YOUR INSTRUCTIONS | Within the records below, reproduce without change the lines from the line that has "From Stdlib Require" through the line that has "Definition AllRingStatesPendingWork : list", and only those.
:: SUPPLIED RECORDS ::
(** * Elrond: ring states and the installation group supervisor

    A shallow embedding of [model/ring_states.go] and of the installation
    group supervisor (package [supervisor]) of the Elrond ring-rollout
    service.

    States are Go strings and are kept as [string]s; the supervisor is
    written against two Go interfaces (the store and the provisioner), so
    its code is embedded as a program over the calls of those interfaces,
    which can then be run against any implementation of them. *)

From Stdlib Require Import String List ZArith Bool Lia.
Import ListNotations.
Local Open Scope string_scope.

(** ** model/ring_states.go *)

Definition RingStateStable := "stable".
Definition RingStateCreationRequested := "creation-requested".
Definition RingStateCreationFailed := "creation-failed".
Definition RingStateReleaseRequested := "release-requested".
Definition RingStateReleaseFailed := "release-failed".
Definition RingStateReleaseComplete := "release-complete".
Definition RingStateSoakingRequested := "soaking-requested".
Definition RingStateSoakingFailed := "soaking-failed".
Definition RingStateReleaseRollbackRequested := "release-rollback-requested".
Definition RingStateReleaseRollbackComplete := "release-rollback-complete".
Definition RingStateReleaseRollbackFailed := "release-rollback-failed".
Definition RingStateDeletionRequested := "deletion-requested".
Definition RingStateDeletionFailed := "deletion-failed".
Definition RingStateDeleted := "deleted".

(** Modelled from the spec: the constant [model.RingStateReleaseInProgress]
    is used by the supervisor but is not declared in [ring_states.go]; the
    spec lists the ring state [release-in-progress]. *)
Definition RingStateReleaseInProgress := "release-in-progress".

Definition AllRingStates : list string :=
  [ RingStateStable;
    RingStateCreationRequested;
    RingStateCreationFailed;
    RingStateReleaseRequested;
    RingStateReleaseFailed;
    RingStateReleaseComplete;
    RingStateSoakingRequested;
    RingStateSoakingFailed;
    RingStateReleaseRollbackRequested;
    RingStateReleaseRollbackFailed;
    RingStateReleaseRollbackComplete;
    RingStateDeletionRequested;
    RingStateDeletionFailed;
    RingStateDeleted ].

Definition AllRingStatesPendingWork : list string :=
  [ RingStateCreationRequested;
    RingStateReleaseRequested;
    RingStateSoakingRequested;
    RingStateReleaseRollbackRequested;
    RingStateDeletionRequested ].

Definition AllRingRequestStates : list string :=
  [ RingStateCreationRequested;
    RingStateReleaseRequested;
    RingStateSoakingRequested;
    RingStateReleaseRollbackRequested;
    RingStateDeletionRequested ].

(** A Go [switch] on a string with constant cases: the first case that is
    equal to the scrutinee is taken, [default] when there is none. *)
Fixpoint switch {A : Type} (s : string) (cases : list (string * A)) (default : A) : A :=
  match cases with
  | [] => default
  | (c, a) :: rest => if String.eqb s c then a else switch s rest default
  end.

(** Membership of a string in a list of constants (a multi-valued [case]). *)
Definition oneOf (s : string) (l : list string) : bool :=
  existsb (String.eqb s) l.

(** Modelled from the spec: the struct [model.Ring] is declared outside
    [ring_states.go]; these are the fields the spec lists that the code
    under study reads or writes. *)
Module Ring.
Record t : Type := mk {
    ID : string;
    Name : string;
    Priority : Z;
    SoakTime : Z;
    State : string;
    DesiredReleaseID : string;
    ActiveReleaseID : string;
    ReleaseAt : Z
  }.

Definition withState (s : string) (r : t) : t :=
    mk (ID r) (Name r) (Priority r) (SoakTime r) s
       (DesiredReleaseID r) (ActiveReleaseID r) (ReleaseAt r).

  (** [Ring{State: s}]: every other field has Go's zero value. *)
Definition ofState (s : string) : t := mk "" "" 0 0 s "" "" 0.
End Ring.

Definition validTransitionToRingStateCreationRequested (currentState : string) : bool :=
  oneOf currentState
    [ RingStateCreationRequested; RingStateCreationFailed ].

Definition validTransitionToRingStateReleaseRequested (currentState : string) : bool :=
  oneOf currentState
    [ RingStateStable; RingStateReleaseRequested; RingStateReleaseFailed ].

Definition validTransitionToRingStateDeletionRequested (currentState : string) : bool :=
  oneOf currentState
    [ RingStateStable; RingStateCreationRequested; RingStateCreationFailed;
      RingStateReleaseFailed; RingStateDeletionRequested; RingStateDeletionFailed ].

Definition validTransitionToRingStateSoakingRequested (currentState : string) : bool :=
  oneOf currentState
    [ RingStateReleaseComplete; RingStateSoakingRequested; RingStateSoakingFailed ].

Definition validTransitionToRingStateRollbackRequested (currentState : string) : bool :=
  oneOf currentState
    [ RingStateSoakingFailed; RingStateReleaseFailed; RingStateReleaseRollbackFailed ].

Definition ValidTransitionState (c : Ring.t) (newState : string) : bool :=
  switch newState
    [ (RingStateCreationRequested,
        validTransitionToRingStateCreationRequested (Ring.State c));
      (RingStateReleaseRequested,
        validTransitionToRingStateReleaseRequested (Ring.State c));
      (RingStateDeletionRequested,
        validTransitionToRingStateDeletionRequested (Ring.State c));
      (RingStateSoakingRequested,
        validTransitionToRingStateSoakingRequested (Ring.State c));
      (RingStateReleaseRollbackRequested,
        validTransitionToRingStateRollbackRequested (Ring.State c)) ]
    false.

(** The permitted API edges, as the specification lists them: the pair is
    (requested state, current state). *)
Definition permittedEdge (t s : string) : Prop :=
  (t = "creation-requested" /\
     In s ["creation-requested"; "creation-failed"]) \/
  (t = "release-requested" /\
     In s ["stable"; "release-requested"; "release-failed"]) \/
  (t = "deletion-requested" /\
     In s ["stable"; "creation-requested"; "creation-failed"; "release-failed";
           "deletion-requested"; "deletion-failed"]) \/
  (t = "soaking-requested" /\
     In s ["release-complete"; "soaking-requested"; "soaking-failed"]) \/
  (t = "release-rollback-requested" /\
     In s ["soaking-failed"; "release-failed"; "release-rollback-failed"]).

(** ** Data of the supervisor *)

(** Modelled from the spec: the installation group state constants of
    package [model] are declared outside the files under study; the strings
    are the ones the spec lists for installation groups. *)
Definition InstallationGroupStable := "stable".
Definition InstallationGroupReleasePending := "release-pending".
Definition InstallationGroupReleaseRequested := "release-requested".
Definition InstallationGroupReleaseInProgress := "release-in-progress".
Definition InstallationGroupReleaseFailed := "release-failed".
Definition InstallationGroupReleaseSoakingRequested := "soaking-requested".
Definition InstallationGroupReleaseSoakingFailed := "soaking-failed".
:::
YOUR SOLUTION |
From Stdlib Require Import String List ZArith Bool Lia.
Import ListNotations.
Local Open Scope string_scope.

(** ** model/ring_states.go *)

Definition RingStateStable := "stable".
Definition RingStateCreationRequested := "creation-requested".
Definition RingStateCreationFailed := "creation-failed".
Definition RingStateReleaseRequested := "release-requested".
Definition RingStateReleaseFailed := "release-failed".
Definition RingStateReleaseComplete := "release-complete".
Definition RingStateSoakingRequested := "soaking-requested".
Definition RingStateSoakingFailed := "soaking-failed".
Definition RingStateReleaseRollbackRequested := "release-rollback-requested".
Definition RingStateReleaseRollbackComplete := "release-rollback-complete".
Definition RingStateReleaseRollbackFailed := "release-rollback-failed".
Definition RingStateDeletionRequested := "deletion-requested".
Definition RingStateDeletionFailed := "deletion-failed".
Definition RingStateDeleted := "deleted".

(** Modelled from the spec: the constant [model.RingStateReleaseInProgress]
    is used by the supervisor but is not declared in [ring_states.go]; the
    spec lists the ring state [release-in-progress]. *)
Definition RingStateReleaseInProgress := "release-in-progress".

Definition AllRingStates : list string :=
  [ RingStateStable;
    RingStateCreationRequested;
    RingStateCreationFailed;
    RingStateReleaseRequested;
    RingStateReleaseFailed;
    RingStateReleaseComplete;
    RingStateSoakingRequested;
    RingStateSoakingFailed;
    RingStateReleaseRollbackRequested;
    RingStateReleaseRollbackFailed;
    RingStateReleaseRollbackComplete;
    RingStateDeletionRequested;
    RingStateDeletionFailed;
    RingStateDeleted ].

Definition AllRingStatesPendingWork : list string :=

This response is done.